The gaming world: Still nothing more than a lads’ playground?
Despite some progress for women in the industry, Becca Inglis says misogyny and exclusion remain, while gender equality is a battle yet to be won

The early noughties was a frustrating time to be a girl gamer. Still tacitly considered a boys’ hobby, it was a rare thing in the world of PlayStation, Nintendo and Xbox to find a woman character who functioned as more than a prop. This was the era of Princess Peach (the ultimate damsel in distress), Lara Croft (whose pin-up image left no doubt that, despite being a gun-wielding badass, she was meant as eye candy for a male fantasy) and Grand Theft Auto (which incentivised the murder of sex workers). The message for women was clear: this was not their playground.

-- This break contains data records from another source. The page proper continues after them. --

Lemma decode_body_safe l h total input tail :
  frame_limits_validate l = Ok () -> header_ok h -> bytes_ok input ->
  input = header_bytes h ++ tail -> check_header_limits l h = Ok total -> total <= len input ->
  safe (decode_body l h total input) (body_post l h total input).
Proof.
  intros Hl Hh Hb Hin Hchk Htot. pose proof Hh as [_ _ _ _ Hp Hn Hm Hpl].
  apply check_header_limits_sound in Hchk as (Hpl' & Hm' & Hp' & Hn' & _ & Htotal); [|done].
  pose proof (len_header_bytes h) as Hhl. unfold HEADER_LEN in *.
  unfold decode_body, HEADER_LEN. apply safe_reject. intros Hpres.
  apply negb_false_iff, bool_decide_eq_true in Hpres.
  apply safe_slice; [lia|]. intros pre metadata post Hsl Hpre Hml.
  rewrite Hin in Hsl. apply app_len_inj in Hsl as [<- ->]; [|lia].
  assert (bytes_ok metadata /\ bytes_ok post) as [Hmb Hpb].
  { rewrite Hin, !bytes_ok_app in Hb. tauto. }
  eapply safe_bind; [apply decode_profile_safe; lia|].
  intros [p off] (prest & Hmeta & Hplen & Hoff & Hnone & Hutf). cbn in Hmeta, Hplen, Hoff, Hnone, Hutf.
  subst off. rewrite <- Hplen.
  eapply safe_bind; [apply (capabilities_parsed l metadata (default [] p) prest); try done; lia|].
  intros off Hcaps. apply safe_reject. intros Hoff.
  destruct Hcaps as (caps & -> & Hcount & Hcok & Hshort & Hcw); [lia|].
  apply safe_slice; [lia|]. intros pre2 body post2 Hsl2 Hpre2 Hbl.
  rewrite Hin, app_assoc in Hsl2. apply app_len_inj in Hsl2 as [_ ->]; [|rewrite len_app; lia].
  destruct (zero_id_error_code_total (E := Decode.DecodeError) (F := Invalid.FrameValidationError)
    (h_kind h) (h_request_id h) body (max_error_message_len l)) as (c & Hz & Hz').
  rewrite Hz. cbn [res_bind]. eapply safe_bind; [apply safe_map_err, safe_intro|].
  { apply validate_wire_semantics_returns. }
  { intros ? H. exact H. }
  intros [] Hsem. rewrite (bind_Ok _ _ p) by (destruct p; [by rewrite Hutf|done]).
  rewrite <- Hcount.
  pose proof (copy_capabilities_complete (default [] p) caps [] [] _ Hcok Hshort eq_refl) as Hcopy.
  rewrite app_nil_r in Hcopy. rewrite Hcopy. cbn [res_bind app].
  assert (len caps = h_capability_count h) as Hclen by (unfold len; lia).
  assert (frame_header (frame_of h p caps body) = h) as Hfh.
  { apply frame_of_header; try done; lia. }
  exists (frame_of h p caps body), post2. split_and!; [done|..].
  - apply frame_of_ok; try done; [|]; rewrite ?bytes_ok_app in *; tauto.
  - apply (frame_of_within l h p caps body c); try done; try lia. by rewrite Hclen.
  - done.
  - rewrite Hin. unfold frame_bytes, metadata_bytes. rewrite Hfh, <- !app_assoc. done.
Qed.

But one tonic came in 2003, when Ubisoft unveiled the cult classic Beyond Good & Evil and, with it, a different woman archetype. Dressed in baggy cargo trousers (regular body dimensions intact), pixie-cut swept back by a sweatband, Jade looked every part a woman existing on her own terms. ‘Nothing against sexy action women,’ Ubisoft’s Tyrone Miller told LadyGamers, ‘but with Jade, the question was more about her role, her situation in the world, and the meaning of her quest opposed to the size of her breasts.’ Jade didn’t need saving; indeed, she was the rescuer. A skilled photojournalist, she was committed to exposing a corrupt military’s propaganda. Finally, a woman character with depth had emerged.
Twenty years after Jade’s creation, you’d think gaming would have improved for women; and in some ways it has. In 2016, just 2% of game protagonists were women, rising to 18% by 2020. In the US, women now make up 46% of gamers, up from 38% in 2006. One study puts women gamers at more than half of all participants in the UK. All positive steps, but remnants endure of a culture that at best is exclusive, and at worst is violently misogynistic.

Researchers analysed the speech of 13,000 characters last year, with damning results. Men speak twice as much, with women talking over half the time in three out of 50 games. Even when women have the floor, they are more likely to apologise, hesitate or be polite, reinforcing the passive feminine trope. Off-screen, over a third of women (half of those aged 18–34) report experiencing harassment or mansplaining while gaming online.
This toxicity peaked in 2014 with Gamergate, a co-ordinated trolling and doxxing campaign against prominent women gamers. For the way it weaponised fury against wokeism, and unified thousands of complainants from the internet’s shadowy corners, Gamergate has been called a turning point in the alt-right’s online tactics. One Vox commentator even lays blame for 2021’s US Capitol insurrection at its door.
It may be a stretch to call woman characters the kryptonite of far-right terrorism, but it wouldn’t hurt to better reflect gaming’s growing demographic. A majority of gamers told Opinium that hiring more women in leadership positions could help. In Jade’s case, the proof is truly in the pudding. Alexandra Ancel (the wife of Jade’s maker, Michel) is said to have had a strong hand in the character’s creation, even inspiring her design.
Gender equality in gaming remains a work in progress, but, for this writer at least, Jade is a shining example. And her work is far from done. With Beyond Good & Evil’s 20th anniversary edition due this year, Jade might just inspire another generation of girl gamers.